Indoor rowing additionally gives one thing different cardio can’t: a total-body exercise. “The principle false impression about rowing is that it largely works the higher physique,” says Fowle. “Nevertheless it’s 60% legs, 30% again, and 10% arms.”
Rowing engages about 86% of the physique’s muscle groups with each stroke. It primarily works the posterior chain, the group of bottom muscle groups that run from the heels to the higher again:
- Calves
- Hamstrings
- Glutes
- Erector Spinae (the muscle groups operating alongside the backbone)
- Lats
- Traps
- Deltoids.
Indoor rowing’s health prowess has even caught the eye of scientists, who’re finding out the way it could defend towards the damaging bodily results of long-term spaceflight.

4 Rowing Exercises for Each Degree
Though chances are you’ll by no means attain Fowle’s efficiency stage, you possibly can make the most of his exercises. Listed here are three of his favourite routines. Alter the time, distance, relaxation interval, and tempo primarily based in your health stage and exercise aim. “They’re designed so you are able to do all the things from taking it straightforward to murdering your self,” says Fowle.
Earlier than beginning, you could first study correct kind and approach. With out them, you waste power, tire rapidly, and enhance your danger of decrease again pressure, says Fowle. “The rowing machine punishes people who find themselves not ready.”
He advises watching on-line tutorial movies. His alternative: Darkish Horse Rowing on YouTube. Once you’re prepared, begin accumulating your miles.
20r30: A really perfect beginning place for freshmen. Row at a 20 stroke fee (the variety of strokes taken in 1 minute) continuous for half-hour. (Most fitness center machines show stroke fee. If not, depend your strokes each minute.) “It’s a exercise that steadily builds cardio and muscle endurance at a stroke fee that lets you follow good kind,” says Fowle. “Growing your complete meters over time is an indication your health has improved.”
Zone 2: This moderate-intensity exercise is Fowle’s go-to “regular state” train that ignites the physique’s fat-burning machine whereas constructing cardiovascular endurance. Utilizing a heart-rate monitor, row for 20 minutes whereas holding a Zone 2 coronary heart fee (60% to 70% of your most coronary heart fee, calculated by subtracting your age from 220). Relaxation for 1:30 after which repeat the sequence twice extra. A chest strap or armband monitor is usually extra correct than wrist gadgets. The discuss check is one other methodology for estimating if you’re in Zone 2. You may nonetheless maintain a dialog, however can’t sing, or the hassle looks like a 4 or 5 on a 10-point scale.
Pace Pyramid: An interval-based routine the place you “climb” to the pyramid’s prime by steadily rising the space and relaxation interval.

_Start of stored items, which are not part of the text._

(** [KineticCluster::valueToStripe] *)
Definition valueToStripe (capacity : Z) (value : bytes) : M RedundancyProvider (list (option bytes)) :=
  rp ← get;
  if bool_decide (value = []) then mret (replicate (size rp) (Some [])) else
  let chunkSize := data_chunk_size capacity value in
  let data := (fun i => Some (data_chunk chunkSize value i)) <$> seq 0 (numData rp) in
  let parity := replicate (numParity rp) (Some []) in
  stripe ← compute (data ++ parity);
  if bool_decide (chunkSize = 0%nat) then lift UB else
  mret (imap (fun i c => if bool_decide (chunks_used chunkSize value <= i < numData rp)%nat then Some [] else c) stripe).

End Stripes.

Section Operations.
Context `{Env D} `{StatusInt} `{Checksum} `{IsaL}.

Abbreviation Stripe := (KineticClusterStripeOperation D).
Abbreviation GetOp := (StripeOperation_GET D).

Definition with_env (d : D) (rp : RedundancyProvider) (c : KineticCluster D) : KineticCluster D :=
  mkCluster (identity c) (instanceIdentity c) (chunkCapacity c) (operation_timeout c) (connections c) rp
    (cluster_limits c) (statistics_scheduled c) (statistics_snapshot c) d.

(** Running a member of an operation that shares the drives and the provider of the cluster. *)
Definition run_operation {A} (o : KineticClusterOperation D) (m : M (KineticClusterOperation D) A) :
    M (KineticCluster D) (A * KineticClusterOperation D) := fun c =>
  let '(r, o') := m (mkOperation (operations o) (op_sync o) (cl_env c)) in
  (a ← r; Ret (a, o'), with_env (op_env o') (cl_redundancy c) c).

Definition run_stripe {A} (s : Stripe) (m : M Stripe A) : M (KineticCluster D) (A * Stripe) := fun c =>
  let o := so_op s in
  let '(r, s') := m (mkStripe (mkOperation (operations o) (op_sync o) (cl_env c)) (need_indicator s) (cl_redundancy c)) in
  (a ← r; Ret (a, s'), with_env (op_env (so_op s')) (redundancy s') c).

Definition run_get {A} (g : GetOp) (m : M GetOp A) : M (KineticCluster D) (A * GetOp) := fun c =>
  let s := get_stripe g in let o := so_op s in
  let '(r, g') := m (mkGet (mkStripe (mkOperation (operations o) (op_sync o) (cl_env c)) (need_indicator s) (cl_redundancy c))
                           (get_version g) (get_value g)) in
  (a ← r; Ret (a, g'), with_env (op_env (so_op (get_stripe g'))) (redundancy (get_stripe g')) c).

Definition fresh_operation (c : KineticCluster D) : KineticClusterOperation D := new_operation (cl_env c).
Definition fresh_stripe (c : KineticCluster D) : Stripe := mkStripe (fresh_operation c) false (cl_redundancy c).
Definition fresh_get (c : KineticCluster D) : GetOp := mkGet (fresh_stripe c) (mkVersionCount None 0) None.

Definition now : M (KineticCluster D) Z := fun c =>
  let '(t, d) := env_now (cl_env c) in (Ret t, with_env d (cl_redundancy c) c).

Definition generate_uuid : M (KineticCluster D) bytes := fun c =>
  let '(u, d) := env_uuid (cl_env c) in (Ret u, with_env d (cl_redundancy c) c).

Definition usleep (us : Z) : M (KineticCluster D) unit :=
  modify (fun c => with_env (env_usleep us (cl_env c)) (cl_redundancy c) c).

(** [connections.size() - redundancy->numParity()], of type [size_t]. *)
Definition all_keys_quorum (c : KineticCluster D) : Z := u64 (Z.of_nat (connections c) - Z.of_nat (numParity (cl_redundancy c))).

(** ** Construction *)

(** The loop of the constructor: limits from any drive. *)
Fixpoint obtain_limits (block_size : Z) (offs : list nat) : M (KineticCluster D) unit :=
  match offs with
  | [] => mret tt
  | off :: offs' =>
      c ← get;
      '(cbs, _) ← run_operation (fresh_operation c) (ClusterLogOp (connections c) [LOG_LIMITS] 1 off;; ClusterLogOp_execute);
      cb ← lift (deref (head cbs));
      if cb_ok cb then
        l ← lift (deref (cb_log cb));
        if log_max_value_size l <? block_size then throw (system_error invalid_argument) else
        modify (fun c => mkCluster (identity c) (instanceIdentity c) (chunkCapacity c) (operation_timeout c) (connections c)
          (cl_redundancy c)
          (Some (mkClusterLimits (log_max_key_size l) (log_max_version_size l)
            (u64 (block_size * Z.of_nat (numData (cl_redundancy c)))) 100))
          (statistics_scheduled c) (statistics_snapshot c) (cl_env c))
      else obtain_limits block_size offs'
  end.

Definition set_snapshot (s : ClusterStats) (c : KineticCluster D) : KineticCluster D :=
  mkCluster (identity c) (instanceIdentity c) (chunkCapacity c) (operation_timeout c) (connections c) (cl_redundancy c)
    (cluster_limits c) (statistics_scheduled c) s (cl_env c).

(** The constructor; [memory] is what the members without initialiser hold.  The statistics update
    it schedules runs later, as [updateSnapshot]. *)
Definition new_cluster (memory : ClusterStats) (id : bytes) (block_size op_timeout : Z) (cons : nat) (rp : RedundancyProvider)
    (d : D) : outcome (KineticCluster D) * D :=
  let '(u, d) := env_uuid d in
  let c := mkCluster id u block_size op_timeout cons rp None 0 memory d in
  let '(r, c) := obtain_limits block_size (seq 0 cons) c in
  let s := statistics_snapshot c in let h := health s in
  let s' := mkClusterStats 1 (bytes_free s) (read_ops_total s) (read_bytes_total s) (write_ops_total s) (write_bytes_total s)
    (io_start s) (io_end s) (read_ops_period s) (read_bytes_period s) (write_ops_period s) (write_bytes_period s)
    (mkClusterStatus (indicator_exist h) (u32 (Z.of_nat cons)) (drives_failed h) (u32 (Z.of_nat (numParity rp)))
      (connected h) (location h)) in
  (_ ← r; Ret (set_snapshot s' c), cl_env c).

Definition limits (c : KineticCluster D) : outcome ClusterLimits := deref (cluster_limits c).
Definition id (c : KineticCluster D) : bytes := identity c.
Definition instanceId (c : KineticCluster D) : bytes := instanceIdentity c.

(** [stats] also tells whether it scheduled an update. *)
Definition stats : M (KineticCluster D) (ClusterStats * bool) :=
  t ← now;
  c ← get;
  if 2 <? to_seconds (t - statistics_scheduled c) then
    t' ← now;
    modify (fun c => mkCluster (identity c) (instanceIdentity c) (chunkCapacity c) (operation_timeout c) (connections c)
      (cl_redundancy c) (cluster_limits c) t' (statistics_snapshot c) (cl_env c));;
    mret (statistics_snapshot c, true)
  else mret (statistics_snapshot c, false).

(** ** Requests to all drives *)

Definition flush : M (KineticCluster D) StatusCode :=
  c ← get;
  '(status, _) ← run_operation (fresh_operation c)
    (ClusterFlushOp (connections c);; ClusterFlushOp_execute (all_keys_quorum c));
  mret status.

(** The keys are none when the caller's are left alone. *)
Definition range (start_key end_key : option bytes) (max_elements : Z) : M (KineticCluster D) (StatusCode * option (list bytes)) :=
  match start_key, end_key with
  | Some start_key, Some end_key =>
      c ← get;
      max_elements ← (if max_elements =? 0 then l ← lift (limits c); mret (max_range_elements l) else mret max_elements);
      '(status, o) ← run_operation (fresh_operation c)
        (ClusterRangeOp (connections c) start_key end_key max_elements;; ClusterRangeOp_execute (all_keys_quorum c));
      mret (status, if bool_decide (status = OK) then Some (ClusterRangeOp_getKeys max_elements (operations o)) else None)
  | _, _ => mret (CLIENT_INTERNAL_ERROR, None)
  end.

(** ** Removing *)

Definition do_remove (key version : option bytes) (wmode : WriteMode) : M (KineticCluster D) StatusCode :=
  match key, version with
  | Some key, Some version =>
      c ← get;
      '(status, _) ← run_stripe (fresh_stripe c) (
        StripeOperation_DEL (connections c) key version wmode (size (cl_redundancy c)) 0;;
        status ← DEL_execute (connections c) key (operation_timeout c);
        ni ← gets needsIndicator;
        when ni (putIndicatorKey (connections c) key);;
        mret status);
      mret status
  | _, _ => mret CLIENT_INTERNAL_ERROR
  end.

Definition remove_any (key : option bytes) : M (KineticCluster D) StatusCode := do_remove key (Some []) IGNORE_VERSION.

Definition remove (key version : option bytes) : M (KineticCluster D) StatusCode := do_remove key version REQUIRE_SAME_VERSION.

(** ** Writing *)

Definition on_provider {A} (m : M RedundancyProvider A) : M (KineticCluster D) A :=
  zoom cl_redundancy (fun rp c => with_env (cl_env c) rp c) m.

(** The version is none when the caller's is left alone. *)
Definition do_put (key version value : option bytes) (mode : WriteMode) : M (KineticCluster D) (StatusCode * option bytes) :=
  match key, version, value with
  | Some key, Some version, Some value =>
      c ← get;
      stripe ← try_catch (s ← on_provider (valueToStripe (chunkCapacity c) value); mret (Some s)) (fun _ => mret None);
      match stripe with
      | None => mret (CLIENT_INTERNAL_ERROR, None)
      | Some stripe =>
          uuid ← generate_uuid;
          let version_new := uuidGenerateEncodeSize (slen value) uuid in
          '(status, _) ← run_stripe (fresh_stripe c) (
            StripeOperation_PUT (connections c) key version_new stripe version mode;;
            status ← PUT_execute (connections c) key version_new stripe (operation_timeout c);
            ni ← gets needsIndicator;
            when ni (putIndicatorKey (connections c) key;; putHandoffKeys (connections c) key version_new stripe);;
            mret status);
          mret (status, if bool_decide (status = OK) then Some version_new else None)
      end
  | _, _, _ => mret (CLIENT_INTERNAL_ERROR, None)
  end.

Definition put_any (key value : option bytes) : M (KineticCluster D) (StatusCode * option bytes) :=
  do_put key (Some []) value IGNORE_VERSION.

Definition put (key version value : option bytes) : M (KineticCluster D) (StatusCode * option bytes) :=
  do_put key (Some (default [] version)) value REQUIRE_SAME_VERSION.

(** ** Reading *)

Definition VersionCount_eqb (lhs rhs : VersionCount) : outcome bool :=
  if negb (frequency lhs =? frequency rhs) then Ret false
  else if (frequency lhs =? 0) && (frequency rhs =? 0) then Ret true
  else l ← deref (version lhs); r ← deref (version rhs); Ret (bool_decide (l = r)).

(** The loop that waits for another client: whether the stripe version changed. *)
Fixpoint await_change (fuel : nat) (key : bytes) (skip_value : bool) (before : VersionCount) (deadline : Z) :
    M (KineticCluster D) bool :=
  match fuel with
  | O => out_of_fuel
  | S fuel' =>
      usleep (200 * 1000);;
      c ← get;
      '(_, g) ← run_get (fresh_get c)
        (on_stripe (new_get (connections c) key skip_value false);; GET_execute (connections c) key skip_value);
      after ← lift (mostFrequentVersion skip_value (get_ops g));
      same ← lift (VersionCount_eqb before after);
      if negb (same : bool) then mret true else
      t ← now;
      if t <? deadline then await_change fuel' key skip_value before deadline else mret false
  end.

(** A round takes at least 200 ms. *)
Definition await_fuel (timeout : Z) : nat := S (Z.to_nat (5 * timeout)).

(** [restarts] bounds how often a concurrent write may start the operation again. *)
Fixpoint do_get (restarts : nat) (key : option bytes) (skip_value : bool) :
    M (KineticCluster D) (StatusCode * option (option bytes * option bytes)) :=
  match key with
  | None => mret (CLIENT_INTERNAL_ERROR, None)
  | Some k =>
      c ← get;
      '(status, g) ← run_get (fresh_get c)
        (on_stripe (new_get (connections c) k skip_value false);; GET_execute (connections c) k skip_value);
      changed ← (if bool_decide (status = CLIENT_IO_ERROR) then
          before ← lift (mostFrequentVersion skip_value (get_ops g));
          if frequency before =? 0 then mret false else
          start_time ← now;
          await_change (await_fuel (operation_timeout c)) k skip_value before (start_time + operation_timeout c * ns_per_s)
        else mret false);
      if (changed : bool) then
        match restarts with
        | O => out_of_fuel
        | S restarts' => do_get restarts' key skip_value
        end
      else
        when (need_indicator (get_stripe g))
          (run_stripe (get_stripe g) (putIndicatorKey (connections c) k);; mret tt);;
        mret (status, if bool_decide (status = OK) then Some (getVersion g, getValue g) else None)
  end.

(** ** Statistics *)

Definition sum_statistics (name : bytes) (f : OperationStatistic -> Z) (l : DriveLog) : Z :=
  foldr (fun s acc => if bool_decide (stat_name s = name) then f s + acc else acc) 0 (log_operation_statistics l).

Definition updateSnapshot : M (KineticCluster D) unit :=
  c ← get;
  '(indicator_status, o) ← run_operation (fresh_operation c)
    (ClusterRangeOp (connections c) (makeIndicatorKey (id c)) (makeIndicatorKey (id c ++ str "~")) 1;;
     ClusterRangeOp_execute (all_keys_quorum c));
  let indicator := bool_decide (indicator_status = OK) && negb (bool_decide (ClusterRangeOp_getKeys 1 (operations o) = [])) in
  c ← get;
  '(cbs, _) ← run_operation (fresh_operation c)
    (ClusterLogOp (connections c) [LOG_CAPACITIES; LOG_STATISTICS] (connections c) 0;; ClusterLogOp_execute);
  logs ← lift (mapM (fun cb => deref (cb_log cb)) (filter (fun cb => cb_ok cb = true) cbs));
  let num_failed := Z.of_nat (length (filter (fun cb => cb_ok cb = false) cbs)) in
  let total f := u64 (foldr (fun l acc => f l + acc) 0 logs) in
  let read_ops := total (sum_statistics (str "GET_RESPONSE") stat_count) in
  let read_bytes := total (sum_statistics (str "GET_RESPONSE") stat_bytes) in
  let write_ops := total (sum_statistics (str "PUT") stat_count) in
  let write_bytes := total (sum_statistics (str "PUT") stat_bytes) in
  t ← now;
  modify (fun c =>
    let s := statistics_snapshot c in
    set_snapshot (mkClusterStats
      (total log_nominal_capacity_in_bytes)
      (total (fun l => log_nominal_capacity_in_bytes l - log_bytes_used l))
      read_ops read_bytes write_ops write_bytes
      (io_end s) t
      (u64 (read_ops - read_ops_total s)) (u64 (read_bytes - read_bytes_total s))
      (u64 (write_ops - write_ops_total s)) (u64 (write_bytes - write_bytes_total s))
      (mkClusterStatus indicator (drives_total (health s)) num_failed (redundancy_factor (health s))
        (connected (health s)) (location (health s)))) c).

As soon as there, you repeat the sequence in reverse to descend. “It’s a fantastic check for endurance and energy,” says Fowle. “The aim is to keep up a quick tempo. Not a full dash, however undoubtedly fast and uncomfortable.” It really works like this:
- Row for 250 meters; relaxation for 1 minute
- Row for 500 meters; relaxation for 3 minutes
- Row for 750 meters; relaxation for 4.5 minutes
- Row for 1,000 meters; relaxation for six minutes
- Then reverse the order: 750, 500, and 250.
Row Golf: The Aggressive Cardio Problem
Row Golf is a enjoyable strategy to monitor your progress and spark motivation. The exercise mimics an 18-hole spherical of golf. Nonetheless, every “gap” is a 1-minute dash during which you row as quick as doable for 60 seconds. Your rating for every gap is decided by what number of meters you cowl. As an illustration, if you happen to row under 300 meters, that’s a bogey; 300 to 320 meters equals a par; 321 to 335 is a birdie, and any distance above 335 is an eagle. Relaxation for 1 minute between holes. “Add up your rating like golf after which see if you happen to can beat it throughout your subsequent spherical,” says Fowle. Not up for a full 18? Play 9 holes.